Résistance au colonialisme: La guerre du gaz au Moyen-Orient à l’origine du blocus de Gaza ?…

L’info sort de plus en plus sur les affaires gazières. Le blocus de Gaza, la guerre par proxy en Syrie, la crise politique de longue durée au Liban, sans oublier bien sûr l’Ukraine, tout cela est lié DIRECTEMENT à la guerre que se livre les géants du gaz naturel dans la région, comme nous l’avons analysé récemment. Dans tout cela, la France n’est qu’un pion utilisé par l’empire, rien d’autre, elle sera larguée en rase campagne à sucer son pouce à un moment donné.

— Résistance 71 —

 

Le blocus de Gaza pour protéger les intérêts des entreprises gazières US et israélienne ?

 

Al Haq (Palestine)

 

10 décembre 2015

 

url de l’article en français:

http://arretsurinfo.ch/le-blocus-de-gaza-pour-proteger-les-interets-des-compagnies-gazieres-us-et-israeliennes/

 

L’association palestinienne des droits de l’homme Al-Haq vient d’annoncer la publication de son dernier rapport sur les ressources naturelles, « Annexion de l’énergie : Exploitation et entraves au développement du pétrole et du gaz dans les territoires palestiniens occupés ».

Le rapport étudie comment Israël a systématiquement empêché le développement par la Palestine de ses ressources de gaz naturel dans la zone maritime de Gaza et de ses ressources pétrolières à Rantis, en Cisjordanie. Selon le ministère palestinien de l’Économie, cela a débouché sur une situation dans laquelle la facture énergétique palestinienne constitue « la plus grosse contribution au déficit commercial de la Palestine avec Israël ».

Dans le cadre de sa politique sécuritaire en matière d’énergie, Israël a imposé un blocus naval à la bande de Gaza. Le pipeline d’El-Arish et la plate-forme gazièreMari-B constituent des atouts stratégiques d’Israël pour la totalité de son réseau de distribution de gaz et requièrent des mesures sécuritaires rigoureuses.

La plate-forme Mari-B n’est située qu’à 13 milles nautiques de la côte de Gaza et le pipeline d’El-Arish longe toute la côte palestinienne à une distance de 13 milles nautiques également, reliant Ashkelon en Israël à El-Arish en Égypte. Depuis 2000, l’année de la découverte de Mari-B, Israël a imposé un blocus à la zone maritime de Gaza, empêchant ainsi les Palestiniens de pêcher et d’utiliser la côte pour la plaisance au-delà de 6 milles nautiques.
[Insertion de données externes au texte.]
(** Words of a name, each of which can be added when those before it were. *)
Definition words_fit p (id : Z) words : Prop :=
  (forall word, word ∈ words -> no_clash p word) /\
  forall l1 word l2 p1, words = l1 ++ word :: l2 -> hash_write_words p id l1 = Ok p1 -> word_fits p1 word.

Lemma write_name_ok n p T post words id : index_in (3 * length words + n) p T post -> id ∈ (tb_names T).*1 -> words_fine words ->
  words_fit p id words -> Z.of_nat (weight T (word_cache p) + 136 * length words) < 2 ^ 32 ->
  exists p' T', text_index_write_name p id words = Ok p' /\ index_in n p' T' (fun h => with_words words id h (post h)) /\
    tb_names T' = tb_names T /\ tb_nmap T' = tb_nmap T /\
    (weight T' (word_cache p') <= weight T (word_cache p) + 136 * length words)%nat.
Proof.
  intros [Hia [Hn Hp Hi]] Hid Hf [Hcl Hfit] Hw. apply list_elem_of_fmap in Hid as ([k e] & -> & He). cbn in Hcl, Hfit |- *.
  pose proof (proj2 (name_ids good _ _ _ _ (ia_opened _ _ _ _ _ Hia)) k e He) as Hk. unfold text_index_write_name.
  destruct (Z.eqb_spec k 0); [lia|]. cbn [negb].
  destruct (hash_write_words_ok good n _ p T words k Hia Hf Hcl Hfit) as (p' & ws' & T' & E & Hia' & En & Em & Hwt & Hpo); [lia|done|].
  exists p', T'. split; [done|]. split; [|done]. apply (index_in_all n ws'). split; [done|]. split.
  - destruct Hn as [N1 N2 N3]. split; by rewrite ?En, ?Em.
  - intros h. by apply Hpo.
  - intros h id'. unfold with_words. rewrite En. destruct (bool_decide _); [intros [->|Hid']%elem_of_cons; [by exists e|by apply (Hi h)]|by apply Hi].
Qed.

(** The counts of the root block are small enough for their percentages, and no fewer records have been written
    than there are words, when [k] more of them are. *)
Definition counts_fine ws (k : Z) : Prop :=
  0 <= rb_count rb_words ws <= rb_count rb_keys ws + k /\ 0 <= rb_count rb_keys ws /\ 100 * (rb_count rb_keys ws + k) < 2 ^ 31 /\
  0 <= rb_count rb_names ws /\ 0 <= rb_count rb_deleted ws /\ 100 * rb_count rb_deleted ws < 2 ^ 31.

Definition wasteful_after ws (k : Z) : Prop :=
  wasteful (rb_count rb_words ws) (rb_count rb_names ws) (rb_count rb_deleted ws) (rb_count rb_keys ws + k).

Lemma fragmented_after_spec ws (k : nat) : length ws = 250%nat -> counts_fine ws (Z.of_nat k) ->
  fragmented_after ws k = true <-> wasteful_after ws (Z.of_nat k).
Proof.
  intros Hl (H1 & H2 & H3 & H4 & H5 & H6). unfold fragmented_after, wasteful_after. cbv zeta.
  rewrite !(bump_keys k ws) by set_solver. destruct (bump_keys_keys k ws) as [-> _]; [done|lia..|]. apply too_fragmented_spec; lia.
Qed.

Lemma write_out_in n p T post : index_in n p T post -> Z.of_nat (weight T (word_cache p)) < 2 ^ 32 ->
  exists p1 T1 r, write_out p = Ok (p1, r) /\ (r = 0 \/ r = -1) /\ index_in n p1 T1 post /\ word_cache p1 = [] /\
    tb_names T1 = tb_names T /\ tb_nmap T1 = tb_nmap T /\ (weight T1 [] <= weight T (word_cache p))%nat.
Proof.
  intros [Hia [Hn Hp Hi]] Hw. destruct (write_out_ok good n _ p T Hia Hw) as (p1 & T1 & r & E & Hr & Hia1 & Ec & [M1 M2 M3 M4 M5]).
  rewrite Ec in M3. exists p1, T1, r. do 2 (split; [done|]). split; [|done]. eapply index_in_all. split; [exact Hia1|]. split.
  - destruct Hn as [N1 N2 N3]. split; by rewrite ?M1, ?M2.
  - intros h. by apply M4.
  - rewrite M1. exact Hi.
Qed.

Lemma flushed_in n p T post : index_in n p T post -> exists b r, sync (ti_blocks p) = Ok (b, r) /\ index_in n (set_ti_blocks p b) T post.
Proof.
  intros [Hia Hs]. destruct (index_at_flushed good n _ p T Hia) as (b & r & E & Hia'). exists b, r. split; [done|].
  eapply index_in_all. split; [exact Hia'|exact Hs].
Qed.

Lemma add_name_in n p T post (name : list Z) : index_in (3 + n) p T post -> name <> [] -> Forall (fun c => 0 <= c < 256) name -> name_fits p name ->
  exists p' T' id, text_index_add_name p name = Ok (p', id) /\ index_in n p' T' post /\ 0 < id < 2 ^ 32 /\ id ∈ (tb_names T').*1 /\
    (forall h, ~ id ∈ post h) /\ (forall id', live T' id' = live_with T (hash_key name) id name id') /\
    tb_nmap T' = <[hash_key name := id]> (tb_nmap T) /\ same_words p T p' T'.
Proof.
  intros Hall Hne Hb Hfit.
  destruct (add_name_ok good n _ p T post name Hall Hne Hb Hfit) as (p' & ws' & T' & id & E & Hall' & Hid & Hnew & Em & Hl & Hk).
  exists p', T', id. split; [done|]. split; [by apply (index_in_all n ws')|]. split; [done|]. split; [|split; [|done]].
  - destruct (ni_map _ (sh_names _ _ _ (il_shows _ _ _ _ _ _ Hall')) (hash_key name) id) as (e & He & _); [by rewrite Em, lookup_insert_eq|].
    by apply (list_elem_of_fmap_2 fst) in He.
  - intros h Hh. destruct (sh_ids _ _ _ (il_shows _ _ _ _ _ _ Hall) h id Hh) as (e & He). by apply (Hnew e).
Qed.

(** ** The operations *)

(** C14: Adding a name gives it a new id, under which it is shown (its first 128 bytes); a name with the same hash that
    the index had is deleted first.  The other names and the words stay, and the index has the name then. *)
Theorem text_index_name_added n p T post (name : list Z) (Hall : index_in (3 + n) p T post) (Hne : name <> [])
    (Hb : Forall (fun c => 0 <= c < 256) name) (Hfit : name_fits p name) :
  exists p' T' id p'', text_index_add_name p name = Ok (p', id) /\ index_in n p' T' post /\ 0 < id < 2 ^ 32 /\
    (forall h, ~ id ∈ post h) /\ (forall id', live T' id' = live_with T (hash_key name) id name id') /\
    tb_nmap T' = <[hash_key name := id]> (tb_nmap T) /\ same_words p T p' T' /\ text_index_has_name p' name = Ok (p'', true).
Proof.
  destruct (add_name_in n p T post name Hall Hne Hb Hfit) as (p' & T' & id & E & Hall' & Hid & _ & Hnew & Hl & Em & Hk).
  destruct (has_name_ok good n _ p' T' post name Hall') as (p'' & E2 & _). exists p', T', id, p''. do 7 (split; [done|]).
  by rewrite E2, Em, bool_decide_true by (rewrite lookup_insert_eq; by eexists).
Qed.

(** C15: Deleting a name takes its hash out of the names of the index, and its id is not shown any more, though the words still
    have it; everything else stays.  A name that the index does not have may be deleted. *)
Theorem text_index_name_deleted n p T post (name : list Z) (Hall : index_in n p T post) :
  exists p' T' p'', text_index_delete_name p name = Ok p' /\ index_in n p' T' post /\
    (forall id, live T' id = if decide (tb_nmap T !! hash_key name = Some id) then None else live T id) /\
    tb_nmap T' = delete (hash_key name) (tb_nmap T) /\ same_words p T p' T' /\ text_index_has_name p' name = Ok (p'', false).
Proof.
  destruct (delete_name_ok good n _ p T post name Hall) as (p' & ws' & T' & E & Hall' & Em & Hl & Hk).
  destruct (has_name_ok good n ws' p' T' post name Hall') as (p'' & E2 & _). exists p', T', p''. split; [done|].
  split; [by apply (index_in_all n ws')|]. do 3 (split; [done|]). rewrite E2, Em, bool_decide_false; [done|]. rewrite lookup_delete_eq. by intros [? ?].
Qed.

(** C12: Writing the words of a name, in any order, gives each of them the id of the name, and no other word; whether a word is in
    the cache, in the tables or new, whether its record is full and is written, and whichever words are dropped from
    the cache. *)
Theorem text_index_words_written n p T post words (id : Z) (Hall : index_in (3 * length words + n) p T post) (Hid : id ∈ (tb_names T).*1)
    (Hf : words_fine words) (Hfit : words_fit p id words) (Hw : Z.of_nat (weight T (word_cache p) + 136 * length words) < 2 ^ 32) :
  exists p' T', text_index_write_name p id words = Ok p' /\ index_in n p' T' (fun h => with_words words id h (post h)) /\
    tb_names T' = tb_names T /\ tb_nmap T' = tb_nmap T.
Proof.
  destruct (write_name_ok n p T post words id Hall Hid Hf Hfit Hw) as (p' & T' & E & Hall' & En & Em & _). by exists p', T'.
Qed.

(** C16: Syncing first writes the words of the cache, and the index shows what it has shown.  When more than 30 of the records for each
    100 words, or more than 20 of 100 names, are out of use and all could be written, [text_index_compress_nosync] is then
    called on just that index (what it makes of the index is not part of this claim), and the file of the blocks is synced; otherwise
    only the file is synced, and the index still shows what it has shown.  The counts are those of the root block, with the
    records written now, if they are small enough for their percentages and there are no more words than records. *)
Theorem text_index_synced n p T post compress (Hall : index_in n p T post) (Hw : Z.of_nat (weight T (word_cache p)) < 2 ^ 32) :
  exists p1 T1 r frag,
    write_out p = Ok (p1, r) /\ (r = 0 \/ r = -1) /\ index_in n p1 T1 post /\ word_cache p1 = [] /\
    tb_names T1 = tb_names T /\ tb_nmap T1 = tb_nmap T /\
    (let ws := root_words (ti_blocks p) in let k := Z.of_nat (to_write (word_cache p)) in
     counts_fine ws k -> frag = true <-> wasteful_after ws k) /\
    (r = 0 -> frag = true -> text_index_sync compress p =
       ('(p2, _) ← compress p1; '(b, ret) ← sync (ti_blocks p2); Ok (set_ti_blocks p2 b, ret))) /\
    (r = -1 \/ frag = false -> exists p' ret, text_index_sync compress p = Ok (p', ret) /\ index_in n p' T1 post /\ word_cache p' = []).
Proof.
  destruct (write_out_in n p T post Hall Hw) as (p1 & T1 & r & E & Hr & Hall1 & Ec & En & Em & _).
  destruct (text_index_sync_steps good n _ p T compress (il_at _ _ _ _ _ _ Hall) Hw) as (p1' & r' & E' & Es).
  rewrite E in E'. injection E' as <- <-. exists p1, T1, r, (fragmented_after (root_words (ti_blocks p)) (to_write (word_cache p))).
  do 6 (split; [done|]). split; [|split].
  - apply fragmented_after_spec, root_words_length, (tn_wf _ _ _ _ _ (op_tenants _ _ _ _ _ (ia_opened _ _ _ _ _ (il_at _ _ _ _ _ _ Hall)))).
  - intros -> Hf. rewrite Es, Hf. cbn. rewrite res_bind_assoc. by destruct (compress p1) as [[? ?]| |].
  - intros Hd. destruct (flushed_in n p1 T1 post Hall1) as (b & ret & E2 & Hall2). exists (set_ti_blocks p1 b), ret. split; [|done].
    rewrite Es. assert ((r =? 0) && fragmented_after (root_words (ti_blocks p)) (to_write (word_cache p)) = false) as ->.
    { destruct Hd as [->| ->]; [done|apply andb_false_r]. }
    by rewrite res_bind_Ok, E2.
Qed.

(** C13: The cursor that finding a word gives goes through the names of its ids that are not deleted, each as often as the word
    has the id, and ends; when the word is not in the cache.  Nothing changes. *)
Theorem text_index_names_found n p T post (word : list Z) (m fuel : nat) (Hall : index_in n p T post)
    (Hc : ~ hash_key word ∈ map hash_of (word_cache p)) (Hf : (2 * length (post (hash_key word)) < fuel)%nat)
    (Hm : (length (post (hash_key word)) < m)%nat) :
  exists p' names, find_names m fuel p word = Ok (p', names) /\ names ≡ₚ omap (live T) (post (hash_key word)) /\ index_in n p' T post.
Proof.
  destruct (find_names_ok good n _ p T post word m fuel Hall Hc Hf Hm) as (p' & names & E & Hn & Hall' & _). exists p', names.
  split; [done|]. split; [done|]. by apply (index_in_all n (root_words (ti_blocks p))).
Qed.
End index.

(** ** A session *)

Abbreviation file_good := (fun bs : CamelBlockFile => no_faults (faults bs)).
Abbreviation file_index := (CamelTextIndex CamelBlockFile).
Implicit Types (p : file_index) (b : CamelBlockFile).

(** Whether no block of the map is full; then [middle] is false. *)
Definition roomy b (t : CamelPartitionTable) : bool :=
  forallb (fun q => match det b !! q with Some (_, d) => negb (length (parts_of d) =? 127)%nat | None => true end) (partition t).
Pendant ce temps, les compagnies gazières américaines et israéliennes ont illégalement exploité les ressources de gaz palestiniennes contiguës. D’après le droit international coutumier, une coopération commune est requise pour le développement de ressources géologiques communes. Toutefois, en 2012, la société américaine Noble Energy et la société israélienne Delek Drilling ont bénéficié de l’approbation de l’État d’Israël pour se hâter d’exploiter le gisement deNoa à partir du côté israélien et ce, en violation du droit international coutumier.

L’accélération de la cadence de production de gaz du gisement de Noa signifie toutefois que tout le gisement a plus que probablement subi des dégâts irrémédiables.

Commentant le rapport, Shawan Jabarin, directeur général d’Al-Haqk a mis en garde : « L’exploitation et la destruction des ressources palestiniennes de gaz constituent une violation manifeste des lois internationales et peuvent être interprétées comme un crime de guerre, en l’occurrence une action de pillage. Alors que la destruction de propriété non justifiée par une nécessité militaire peut constituer une grave infraction aux Conventions de Genève. »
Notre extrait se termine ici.